- **PROMPT**: Lift out, unaltered, the lines of the material below between the line holding "convertButton_disabled (page s) = false" and the line holding "(** X2: a job", counting both.

- **LISTED RECORDS**:

Lemma step_log_bound (s : Sys) (ev : Event) :
  (List.length (logMessages (page s)) <= 25)%nat ->
  (List.length (logMessages (page (step s ev))) <= 25)%nat.
Proof.
  intros H.
  destruct ev as [ | ld | file | eng | message | v | v | processed | captured ];
    unfold step, handle.
  - (* EffectRun *)
    destruct s as [p w]. destruct p as [ref st logs sel out int tm err].
    destruct ref, st; exact H.
  - (* LoadSettles: the lines logged while loading go through the handler *)
    destruct (Nat.eqb (loading (world s)) 0); [exact H | ].
    destruct s as [p w]. destruct p as [ref st logs sel out int tm err].
    destruct ld as [i b l em]. run_async.
    destruct i; run_async;
      [destruct b; run_async; [destruct l; run_async | ] | ].
    all: cbn -[fold_left appendLog]; repeat apply fold_appendLog_bound;
      exact H.
  - (* FileInputChange *)
    unfold fileInput_onChange, bind, get_page; cbn.
    destruct (fileInput_disabled (page s)); [exact H | ].
    destruct s as [p w]. destruct p as [ref st logs sel out int tm err].
    destruct file as [f|]; [ | exact H].
    destruct out, ref; exact H.
  - (* ConvertClick *)
    unfold convertButton_onClick, bind, get_page; cbn.
    destruct (convertButton_disabled (page s)); [exact H | ].
    now apply processVideo_log_bound.
  - (* EngineLog *)
    destruct s as [p w]. destruct p as [ref st logs sel out int tm err].
    apply (fold_appendLog_bound [message]). exact H.
  - (* IntensityChange *)
    destruct s as [p w]. destruct p; exact H.
  - (* ToneMappingChange *)
    destruct s as [p w]. destruct p; exact H.
  - (* Unmount *)
    destruct s as [p w]. destruct p as [ref st logs sel out int tm err].
    destruct processed, out; exact H.
  - (* EffectRerun *)
    destruct s as [p w]. destruct p as [ref st logs sel out int tm err].
    destruct ref, captured; exact H.
Qed.

Lemma reachable_log_bound (s : Sys) :
  reachable s -> (List.length (logMessages (page s)) <= 25)%nat.
Proof.
  intros [evs ->]. induction evs as [|ev evs IH] using rev_ind.
  - cbn. lia.
  - unfold run. rewrite fold_left_app. cbn [fold_left].
    now apply step_log_bound.
Qed.

(** C7: whatever the page has been through, lines appended one by one leave
    in the buffer the last 25 of what it held followed by the new lines
    (all of them when fewer), in their order: the sequence with a prefix
    dropped. Thirty lines appended to an empty buffer leave the last 25. *)
Theorem log_buffer_keeps_last_25 (lines : list string) (s : Sys) :
  reachable s ->
  let old := logMessages (page s) in
  let buf := logMessages (page (run (map EngineLog lines) s)) in
  buf = fold_left appendLog lines old
  /\ buf = slice_last 25 (old ++ lines)
  /\ (List.length buf <= 25)%nat
  /\ (exists dropped, old ++ lines = dropped ++ buf)
  /\ (old = [] -> List.length lines = 30%nat -> buf = skipn 5 lines).
Proof.
  intros Hs old buf. subst old buf. rewrite run_logs.
  cbn [page logged logMessages].
  rewrite fold_appendLog by now apply reachable_log_bound.
  split; [reflexivity | ]. split; [reflexivity | ].
  split; [rewrite length_slice_last; lia | ].
  split.
  - exists (firstn (List.length (logMessages (page s) ++ lines) - 25)
                   (logMessages (page s) ++ lines)).
    unfold slice_last. symmetry. apply firstn_skipn.
  - intros -> H30. cbn [app]. unfold slice_last. now rewrite H30.
Qed.

Lemma log_buffer_keeps_last_25_witness :
  logMessages (page (run (map EngineLog thirty_lines) initial))
  = skipn 5 thirty_lines.
Proof.
  assert (H0 : reachable initial) by (exists []; reflexivity).
  exact (proj2 (proj2 (proj2 (proj2
           (log_buffer_keeps_last_25 thirty_lines initial H0))))
           eq_refl eq_refl).
Defined.

(** C8, as stated, fails: a line the engine emits after a job has completed
    (the stage is completed, not processing) is appended to the buffer. *)
Lemma late_log_line_is_appended :
  let s := step prepared (ConvertClick engine_ok) in
  let s' := step s (EngineLog "late") in
  stage (page s) = completed
  /\ logMessages (page s) = []
  /\ stage (page s') = completed
  /\ logMessages (page s') = ["late"].
Proof. vm_compute. repeat split. Qed.

(** C8, amended: the handler given to the engine when it is created is
    never detached and does not look at the stage, the engine or the file:
    every line delivered to it, in any state of the page, is appended to the
    buffer (keeping the last 25 lines); so are the lines the engine emits
    while it loads, whether the load then succeeds or fails. A job empties
    the buffer when it starts, so what a job leaves does not depend on the
    lines that were in the buffer before it. *)
Theorem log_handler_always_appends_and_job_start_resets :
  (forall (s : Sys) (message : string),
      step s (EngineLog message)
      = mkSys (logged [message] (page s)) (world s)
      /\ logMessages (page (step s (EngineLog message)))
         = slice_last 24 (logMessages (page s)) ++ [message])
  /\ (forall (s : Sys) (ld : Loader),
        loading (world s) <> 0%nat ->
        imports_ok ld = true -> toBlobURL_ok ld = true ->
        logMessages (page (step s (LoadSettles ld)))
        = fold_left appendLog (load_emits ld) (logMessages (page s)))
  /\ (forall s : Sys, logMessages (page (snd (processVideo_prologue s))) = [])
  /\ (forall (eng : Engine) (s : Sys) (file : File) (logs : list string),
        ffmpegRef (page s) = true -> selectedFile (page s) = Some file ->
        processVideo eng (with_logMessages logs s) = processVideo eng s).
Proof.
  split; [ | split; [ | split]].
  - intros [p w] message. destruct p; split; reflexivity.
  - intros [p w] ld Hl Hi Hb.
    destruct p as [ref st old sel out int tm err].
    unfold step, handle. cbn [world loading] in *.
    destruct (Nat.eqb (loading w) 0) eqn:E;
      [apply Nat.eqb_eq in E; contradiction | ].
    destruct ld as [i b l em]. cbn in Hi, Hb. subst i b.
    run_async. destruct l; run_async; reflexivity.
  - intros [p w]. destruct p; reflexivity.
  - intros eng [p w] file logs.
    destruct p as [ref st old sel out int tm err].
    cbn. intros -> ->. reflexivity.
Qed.

Lemma log_handler_always_appends_and_job_start_resets_witness :
  logMessages (page (step (step initial EffectRun)
                          (LoadSettles loader_fails))) = ["boot"]
  /\ processVideo engine_ok (with_logMessages ["stray"] prepared)
     = processVideo engine_ok prepared.
Proof.
  destruct log_handler_always_appends_and_job_start_resets
    as (_ & H2 & _ & H4).
  split.
  - exact (H2 (step initial EffectRun) loader_fails
              ltac:(discriminate) eq_refl eq_refl).
  - exact (H4 engine_ok prepared clip ["stray"] eq_refl eq_refl).
Defined.

(* ===================================================================== *)
(** * Loading the engine *)
(* ===================================================================== *)

(** C9, as stated, fails: the call of [loadFFmpeg] made by the render that
    follows the first call, while the first is suspended, does not await
    it; it returns at once, with no engine held and the stage still
    loading-ffmpeg. *)
Lemma second_load_call_returns_without_awaiting :
  let s1 := step initial EffectRun in
  loading (world s1) = 1%nat
  /\ loadFFmpeg_call (stage (page s1)) s1 = (Normal Returned, s1)
  /\ ffmpegRef (page s1) = false
  /\ stage (page s1) = loading_ffmpeg.
Proof. vm_compute. repeat split. Qed.

(** C9, amended: [loadFFmpeg] shares no promise. A call that passes the
    guard starts one initialization and is suspended. A call made with an
    engine held, or by a render whose stage is loading-ffmpeg, returns at
    once: it starts nothing, changes nothing and awaits nothing; so does
    the effect run of the render that follows a first call. Once an engine
    is held, no sequence of events drops it or starts an initialization.
    With one run of the effect per render, at most one call is suspended. *)
Theorem load_starts_once_and_engine_is_kept :
  (forall (s : Sys) (captured : Stage),
      ffmpegRef (page s) = false -> captured <> loading_ffmpeg ->
      let s1 := snd (loadFFmpeg_call captured s) in
      fst (loadFFmpeg_call captured s) = Normal Suspended
      /\ stage (page s1) = loading_ffmpeg
      /\ effects (world s1) = effects (world s) ++ [ImportFFmpeg]
      /\ loading (world s1) = S (loading (world s)))
  /\ (forall (s : Sys) (captured : Stage),
        ffmpegRef (page s) = true \/ captured = loading_ffmpeg ->
        loadFFmpeg_call captured s = (Normal Returned, s))
  /\ (forall s : Sys,
        ffmpegRef (page s) = false -> stage (page s) <> loading_ffmpeg ->
        let s1 := step s EffectRun in
        step s1 EffectRun = s1
        /\ count is_import (effects (world s1))
           = S (count is_import (effects (world s))))
  /\ (forall (s : Sys) (evs : list Event),
        ffmpegRef (page s) = true ->
        ffmpegRef (page (run evs s)) = true
        /\ count is_import (effects (world (run evs s)))
           = count is_import (effects (world s)))
  /\ (forall evs : list Event,
        Forall fresh_event evs ->
        (loading (world (run evs initial)) <= 1)%nat).
Proof.
  split; [ | split; [ | split; [ | split]]].
  - intros [p w] captured. destruct p as [ref st logs sel out int tm err].
    cbn. intros -> Hc.
    destruct captured; try (exfalso; apply Hc; reflexivity);
      cbn; repeat split.
  - intros s captured. apply loadFFmpeg_call_held.
  - intros [p w]. destruct p as [ref st logs sel out int tm err].
    cbn. intros -> Hst.
    destruct st; try (exfalso; apply Hst; reflexivity);
      cbn -[count]; rewrite count_app; cbn; split; try reflexivity; lia.
  - intros s evs Href. now apply run_engine_held.
  - intros evs Hall.
    assert (H : load_invariant (run evs initial)).
    { apply run_load_invariant; [exact Hall | left; reflexivity]. }
    destruct H as [H | (H & _)]; lia.
Qed.

Lemma load_starts_once_and_engine_is_kept_witness :
  fst (loadFFmpeg_call idle initial) = Normal Suspended
  /\ ffmpegRef
       (page (run [EffectRerun idle; ConvertClick engine_ok; Unmount true]
                  prepared))
     = true.
Proof.
  destruct load_starts_once_and_engine_is_kept as (H1 & _ & _ & H4 & _).
  split.
  - apply (H1 initial idle); [reflexivity | discriminate].
  - apply (H4 prepared
             [EffectRerun idle; ConvertClick engine_ok; Unmount true]).
    reflexivity.
Defined.

(* ===================================================================== *)
(** * More on a job: guard, order of the steps, log *)
(* ===================================================================== *)

(** X1: without an engine held or without a selected file, [processVideo]
    returns at its guard: nothing changes, also when the button is enabled
    (it is in the stages idle and error, where no engine may be held). *)
Theorem convert_without_engine_or_file_does_nothing
  (eng : Engine) (s : Sys) :
  ffmpegRef (page s) = false \/ selectedFile (page s) = None ->
  processVideo eng s = (Normal tt, s) /\ step s (ConvertClick eng) = s.
Proof.
  intros H. pose proof (processVideo_guard eng s H) as Hg.
  split; [exact Hg | ].
  unfold step, handle, convertButton_onClick, bind, get_page. cbn.
  destruct (convertButton_disabled (page s)); [reflexivity | ].
  now rewrite Hg.
Qed.

Lemma convert_without_engine_or_file_does_nothing_witness :
  let s := step initial (FileInputChange (Some clip)) in
  convertButton_disabled (page s) = false
  /\ step s (ConvertClick engine_ok) = s.
Proof.
  split; [reflexivity | ].
  exact (proj2 (convert_without_engine_or_file_does_nothing engine_ok
                  (step initial (FileInputChange (Some clip)))
                  (or_introl eq_refl))).
Defined.

(** X2: a job whose every step resolves does, in this order and nothing
    else: write the file's bytes under the input name, execute the command
    built from the intensity and curve of the moment of the click, read the
    output name, create an object URL for the bytes read, delete the input
    name, delete the output name. The new URL is a fresh one, it becomes the
    exposed output URL, the stage is completed and the error message is
    cleared. *)
Theorem successful_job_trace
  (eng : Engine) (s : Sys) (file : File) (data : list Byte.byte) :
  ffmpegRef (page s) = true -> selectedFile (page s) = Some file ->
  job_succeeds eng = true -> readFile_result eng = Some data ->
  let s' := snd (processVideo eng s) in
  let url := nextUrl (world s) in
  effects (world s') =
    effects (world s)
    ++ [ WriteFile inputName (file_bytes file);
         Exec (command (intensity (page s)) (toneMapping (page s)));
         ReadFile outputName;
         CreateObjectURL url data;
         DeleteFile inputName;
         DeleteFile outputName ]
  /\ outputUrl (page s') = Some url
  /\ liveUrls (world s') = liveUrls (world s) ++ [url]
  /\ nextUrl (world s') = S url
  /\ stage (page s') = completed
  /\ errorMessage (page s') = None.
Proof.
  destruct s as [p w]. destruct p as [ref st logs sel out int tm err].
  cbn. intros -> -> Hok Hdata. unfold job_succeeds in Hok.
  split_engine eng; try discriminate Hok; cbn in Hdata;
    injection Hdata as ->.
  all: repeat rewrite <- app_assoc; repeat split.
Qed.

Lemma successful_job_trace_witness :
  effects (world (snd (processVideo engine_ok prepared))) =
    effects (world prepared)
    ++ [ WriteFile inputName (file_bytes clip);
         Exec (command (lit 125 100) hable);
         ReadFile outputName;
         CreateObjectURL 0%nat [Byte.x00];
         DeleteFile inputName;
         DeleteFile outputName ].
Proof.
  exact (proj1 (successful_job_trace engine_ok prepared clip [Byte.x00]
                  eq_refl eq_refl eq_refl eq_refl)).
Defined.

- **ANSWER FOR THE TASK**:
  convertButton_disabled (page s) = false
  /\ step s (ConvertClick engine_ok) = s.
Proof.
  split; [reflexivity | ].
  exact (proj2 (convert_without_engine_or_file_does_nothing engine_ok
                  (step initial (FileInputChange (Some clip)))
                  (or_introl eq_refl))).
Defined.

(** X2: a job whose every step resolves does, in this order and nothing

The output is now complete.